Cloud computing enables allocation of computing resources on demand, and therefore provides us with the opportunity to avoid over-provisioning and under-provisioning. Over-provisioningrefers to the situation where we may employ estimated maximum required resources. This can lead to generate idle resources in low demand periods and increase the cost. On the other hand, under-provisioning refers to scarcity of computing resources during unexpected load spikes that can result in poor performance. Consequently, we may need a resource controller in order to acquire and release the computing resources based on demand.

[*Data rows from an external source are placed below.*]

(** ** cli.py: the commands *)

(** [_gather_project_info] *)
Definition _gather_project_info (config : ProjectConfig) : C ProjectConfig :=
  let* config :=
    if falsy (author config) then
      let* reply := Prompt_ask "Author name" "Your Name" in
      unit_C {| name := name config; python_version := python_version config;
                description := description config; author := Some reply;
                email := email config |}
    else unit_C config in
  let* config :=
    if falsy (email config) then
      let* reply := Prompt_ask "Author email" "your.email@example.com" in
      unit_C {| name := name config; python_version := python_version config;
                description := description config; author := author config;
                email := Some reply |}
    else unit_C config in
  let* config :=
    if negb (Str.truthy (description config))
       || String.eqb (description config)
            ("A Python project called " +:+ name config) then
      let* reply :=
        Prompt_ask "Project description"
          ("A Python project called " +:+ name config) in
      unit_C {| name := name config; python_version := python_version config;
                description := reply; author := author config;
                email := email config |}
    else unit_C config in
  unit_C config.

(** [_show_project_summary] *)
Definition _show_project_summary (config : ProjectConfig) (project_path : Path)
    : C unit :=
  λ w,
    let summary :=
      Str.join [
        nl;
        "    [bold blue]Project Summary[/bold blue]"; nl;
        "    "; nl;
        "    Name: [cyan]"; name config; "[/cyan]"; nl;
        "    Path: [cyan]"; Path_str (Path_absolute project_path (files w)); "[/cyan]"; nl;
        "    Python: [cyan]"; python_version config; "[/cyan]"; nl;
        "    Description: [cyan]"; description config; "[/cyan]"; nl;
        "    Author: [cyan]"; format_optional (author config); "[/cyan]"; nl;
        "    Email: [cyan]"; format_optional (email config); "[/cyan]"; nl;
        "    "; nl;
        "    [bold green]Tools to be installed:[/bold green]"; nl;
        "    • uv (dependency management)"; nl;
        "    • pyright (static analysis)"; nl;
        "    • ruff (linting & formatting)"; nl;
        "    • beartype (runtime type checking)"; nl;
        "    • pytest (testing)"; nl;
        "    • pre-commit (git hooks)"; nl;
        "    • GitHub Actions (CI/CD)"; nl;
        "    "
      ] in
    console_print_panel summary "📋 Project Summary" "green" w.

(** [_show_success_message] *)
Definition _show_success_message (project_path : Path) (config : ProjectConfig)
    : C unit :=
  let next_steps :=
    Str.join [
      nl;
      "    [bold green]✅ Project created successfully![/bold green]"; nl;
      "    "; nl;
      "    [bold]Next steps:[/bold]"; nl;
      "    "; nl;
      "    1. Navigate to your project:"; nl;
      "       [cyan]cd "; Path_str project_path; "[/cyan]"; nl;
      "    "; nl;
      "    2. Initialize git repository:"; nl;
      "       [cyan]git init[/cyan]"; nl;
      "    "; nl;
      "    3. Install dependencies:"; nl;
      "       [cyan]uv sync[/cyan]"; nl;
      "    "; nl;
      "    4. Activate virtual environment:"; nl;
      "       [cyan]uv shell[/cyan]"; nl;
      "    "; nl;
      "    5. Run tests:"; nl;
      "       [cyan]pytest[/cyan]"; nl;
      "    "; nl;
      "    6. Start coding in [cyan]src/"; name config; "/[/cyan]"; nl;
      "    "; nl;
      "    [bold]Happy coding! 🚀[/bold]"; nl;
      "    "
    ] in
  console_print_panel next_steps "🎉 Success!" "green".

(** [create] *)
Definition create (project_name : string) (path : option Path)
    (python_version : string) (description author email : option string)
    (interactive : bool) : C unit :=
  try_except
    (let* path :=
       match path with
       | None => λ w, (Returned (Path_cwd (files w)), w)
       | Some path => unit_C path
       end in
     let project_path := path </> project_name in
     let* found := λ w, (Returned (Path_exists project_path (files w)), w) in
     let* _ :=
       if found then
         let* overwrite :=
           Confirm_ask
             ("Project '" +:+ project_name +:+ "' already exists. Overwrite?") in
         if negb overwrite then
           let* _ := console_print "Operation cancelled." (Some "yellow") in
           raise (Exit 1)
         else unit_C tt
       else unit_C tt in
     let* config :=
       of_result
         (new_ProjectConfig project_name python_version
            (Str.or_else description
               ("A Python project called " +:+ project_name))
            author email) in
     let* config :=
       if interactive then _gather_project_info config else unit_C config in
     let* _ := _show_project_summary config project_path in
     let* proceed := Confirm_ask "Proceed with project creation?" in
     let* _ :=
       if negb proceed then
         let* _ := console_print "Operation cancelled." (Some "yellow") in
         raise (Exit 1)
       else unit_C tt in
     let generator := new_ProjectGenerator config in
     let* _ := λ w, (Returned tt, show (TaskAdded "Creating project...") w) in
     let* _ := on_files (create_project generator project_path) in
     let* _ :=
       λ w, (Returned tt, show (TaskUpdated "Project created successfully!") w) in
     _show_success_message project_path config)
    (λ e,
       let* _ := λ w, (Returned tt, show (PrintedError e (Some "red")) w) in
       raise (Exit 1)).

End Commands.

(** [list_templates] *)
Definition list_templates : C unit :=
  let* _ := console_print "Available project templates:" (Some "bold blue") in
  let table :=
    {| show_header := true; header_style := "bold magenta";
       columns := []; rows := [] |} in
  let table :=
    {| show_header := show_header table; header_style := header_style table;
       columns := columns table ++ [("Template", Some "cyan")];
       rows := rows table |} in
  let table :=
    {| show_header := show_header table; header_style := header_style table;
       columns := columns table ++ [("Description", None)];
       rows := rows table |} in
  let table :=
    {| show_header := show_header table; header_style := header_style table;
       columns := columns table;
       rows := rows table
               ++ [["standard"; "Standard Python project with all tools"]] |} in
  let table :=
    {| show_header := show_header table; header_style := header_style table;
       columns := columns table;
       rows := rows table ++ [["minimal"; "Minimal setup with basic tooling"]] |} in
  let table :=
    {| show_header := show_header table; header_style := header_style table;
       columns := columns table;
       rows := rows table ++ [["web"; "Web application template"]] |} in
  λ w, (Returned tt, show (PrintedTable table) w).

(** [info] *)
Definition info : C unit :=
  let info_text :=
    Str.join [
      nl;
      "    [bold blue]PyBake CLI[/bold blue]"; nl;
      "    "; nl;
      "    Version: 0.1.0"; nl;
      "    "; nl;
      "    This tool creates new Python projects with:"; nl;
      "    • [green]uv[/green] for dependency management"; nl;
      "    • [green]pyright[/green] for static analysis"; nl;
      "    • [green]ruff[/green] for linting and formatting"; nl;
      "    • [green]beartype[/green] for runtime type checking"; nl;
      "    • [green]pytest[/green] for testing"; nl;
      "    • [green]pre-commit[/green] for git hooks"; nl;
      "    • [green]GitHub Actions[/green] for CI/CD"; nl;
      "    "; nl;
      "    Use [cyan]pybake create <name>[/cyan] to start a new project."; nl;
      "    "
    ] in
  console_print_panel info_text "ℹ️  Information" "blue".

(** * Notions used in the statements *)

(** ** Reading a name character by character *)

(** The name read character by character: separators are dropped, the
    character after one is upper-cased, the others lower-cased. *)
Fixpoint camel (delim : ascii → bool) (fresh : bool) (s : string) : string :=
  match s with
  | EmptyString => EmptyString
  | String c s' =>
      if delim c then camel delim true s'
      else String (if fresh then Str.to_upper c else Str.to_lower c)
             (camel delim false s')
  end.


Definition my_cool_app : ProjectConfig :=
  {| name := "My-Cool App"; python_version := "3.12";
     description := "A Python project called My-Cool App";
     author := None; email := None |}.

(** A name that starts with a digit. *)
Definition digit_config : ProjectConfig :=
  {| name := "3d-viewer"; python_version := "3.12";
     description := "A demo"; author := None; email := None |}.

(** Characters that [package_name] turns into identifier characters. *)
Definition name_char (c : ascii) : bool :=
  Str.isalpha c || Str.isdigit c || Ascii.eqb c "_" || dash_or_space c.

(** ** Well-formed trees and how a tree grows *)

(** The tree is closed under parents: the root directory and the working
    directory exist, and whatever exists lies in a directory. *)
Definition well_formed (fs : FileSystem) : Prop :=
  nodes fs !! [] = Some Dir
  ∧ nodes fs !! cwd fs = Some Dir
  ∧ ∀ loc c n, nodes fs !! (loc ++ [c]) = Some n → nodes fs !! loc = Some Dir.

Definition same_kind (n n' : node) : Prop :=
  match n, n' with
  | Dir, Dir => True
  | File _, File _ => True
  | _, _ => False
  end.

(** Nothing is removed and nothing changes its kind. *)
Definition grows (fs fs' : FileSystem) : Prop :=
  cwd fs' = cwd fs
  ∧ ∀ loc n, nodes fs !! loc = Some n →
      ∃ n', nodes fs' !! loc = Some n' ∧ same_kind n n'.

(** Only directories are added, at locations that held nothing. *)
Definition only_new_dirs (fs fs' : FileSystem) : Prop :=
  cwd fs' = cwd fs
  ∧ ∀ loc, nodes fs' !! loc = nodes fs !! loc
           ∨ (nodes fs !! loc = None ∧ nodes fs' !! loc = Some Dir).

Definition is_file (p : Path) (fs : FileSystem) : bool :=
  match read_text p fs with Ok _ => true | Raise _ => false end.

(** ** The materializer as a list of actions *)

Inductive action : Type :=
  | MkDir (p : Path)
  | WriteText (p : Path) (content : string).

Definition run (a : action) : M unit :=
  match a with
  | MkDir p => Path_mkdir p
  | WriteText p content => write_text p content
  end.

(** The directories [create_project] makes, in order. *)
Definition directories_made (self : ProjectGenerator) (project_path : Path)
    : list Path :=
  [ project_path;
    project_path </> "src";
    project_path </> ("src/" +:+ package_name (config self));
    project_path </> "tests";
    project_path </> ".github";
    project_path </> ".github/workflows" ].

(** The files [create_project] writes, in order, each with its content. *)
Definition files_written (self : ProjectGenerator) (project_path : Path)
    : list (Path * string) :=
  let pkg := package_name (config self) in
  [ (project_path </> "pyproject.toml", _get_pyproject_content self);
    (project_path </> ".python-version", python_version (config self));
    (project_path </> ".gitignore", _get_gitignore_content self);
    (project_path </> "README.md", _get_readme_content self);
    (project_path </> ".pre-commit-config.yaml", _get_precommit_content self);
    (project_path </> ".github" </> "workflows" </> "ci.yml",
      _get_github_actions_content self);
    (project_path </> "src" </> pkg </> "__init__.py", _get_init_content self);
    (project_path </> "src" </> pkg </> "main.py", _get_main_content self);
    (project_path </> "tests" </> "__init__.py", EmptyString);
    (project_path </> "tests" </> ("test_" +:+ pkg +:+ ".py"),
      _get_test_content self) ].

Definition plan (self : ProjectGenerator) (project_path : Path) : list action :=
  map MkDir (directories_made self project_path)
  ++ map (λ f, WriteText f.1 f.2) (files_written self project_path).

(** What a successful action leaves behind. *)
Definition settled (a : action) (fs : FileSystem) : Prop :=
  match a with
  | MkDir p => is_dir p fs = true
  | WriteText p _ => is_file p fs = true
  end.

(** Two actions on the same path, of the same kind. *)
Definition same_target (a a' : action) : Prop :=
  match a, a' with
  | MkDir p, MkDir p' => p = p'
  | WriteText p _, WriteText p' _ => p = p'
  | _, _ => False
  end.

(** ** The steps up to the version file *)

(** The last character of a string. *)
Fixpoint last_char (s : string) : option ascii :=
  match s with
  | EmptyString => None
  | String c s' =>
      match last_char s' with
      | None => Some c
      | Some x => Some x
      end
  end.

(** [create_project] up to the write of [.python-version]. *)
Definition up_to_python_version (self : ProjectGenerator) (project_path : Path)
    : M unit :=
  Path_mkdir project_path >>
  _create_directory_structure self project_path >>
  _generate_file project_path "pyproject.toml" (_get_pyproject_content self) >>
  _generate_file project_path ".python-version" (python_version (config self)).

Web applications workload can be divided into two mainclasses: (i) transactional (e.g. e-commerce websites); and (ii) batch (e.g. text mining, video transcoding, and graphical rendering). Transactional workloads are exemplified by web applications that aim to deal with online users over HTTP.

Web applications, in general, conceptually follow an $N$ -tier [1] (or $N$ -layer) model where the users interact with the presentation layer, and the data is stored in the persistence layer, composed of a database instance, and the data access libraries. In between these two layers, lies one or more stateless logic layers that are responsible for the processing of requests. In practice, the presentation and logic layers are hosted in web application servers, while the databases are separately managed on another set of servers. In the cloud computing model, these servers are virtual machines [2] with different hardware and software configurations (e.g. number of CPU cores, amount of memory, speed of storage and operating system).

User experience for such a system is impacted heavily by its response time, or the time required to process a user request by the server and return the response. Schurman and Brutlag [3] have demonstrated that increasing the response time from 200 ms to 500 ms reduces revenue by 1%. Enterprise users establish service level agreements (SLAs) with web application owners that specify a target in terms of worst-case latency for a specific population of requests. For example, a target response time (e.g. 200 ms.) may be specified on the 95th percentile of a set of requests ordered by increasing response time. Missing this target requires the owner to pay a penalty to the user. The other important factor in the overall profit is the cost of infrastructure In the cloud model, this cost is the rental fee for using the resources that is levied on a per-time period (hourly, per-minute, etc.) by the provider.

Cloud providers provide tools to automatically instantiate or remove resources for a particular user. However, the incoming workload is dynamic and load spikes are unpredictable. A reactive provisioning strategy may provision resources after a load spike has occurred which leads to poor performance and increased resource costs. This motivates the development of a resource provisioning controller that determines: (i) how well an application is performing in a server; (ii) whether the present amount of resources are sufficient for the incoming workload; and (iii) whether the resources are utilized efficiently.

We aim to design a controller to deliver a high performance for a large number of applications distributed among several servers. A centralized controller would need to monitor multiple applications hosted on various servers. This makes the controller complex [4] since state of the applications and the servers may change quickly. A heavy controller may not be able to react in time to adverse events due to the large amount of information required to be processed to select a desirable action. The other drawback of a centralized controller is that there is a considerable risk of system failure due to failure of the controller.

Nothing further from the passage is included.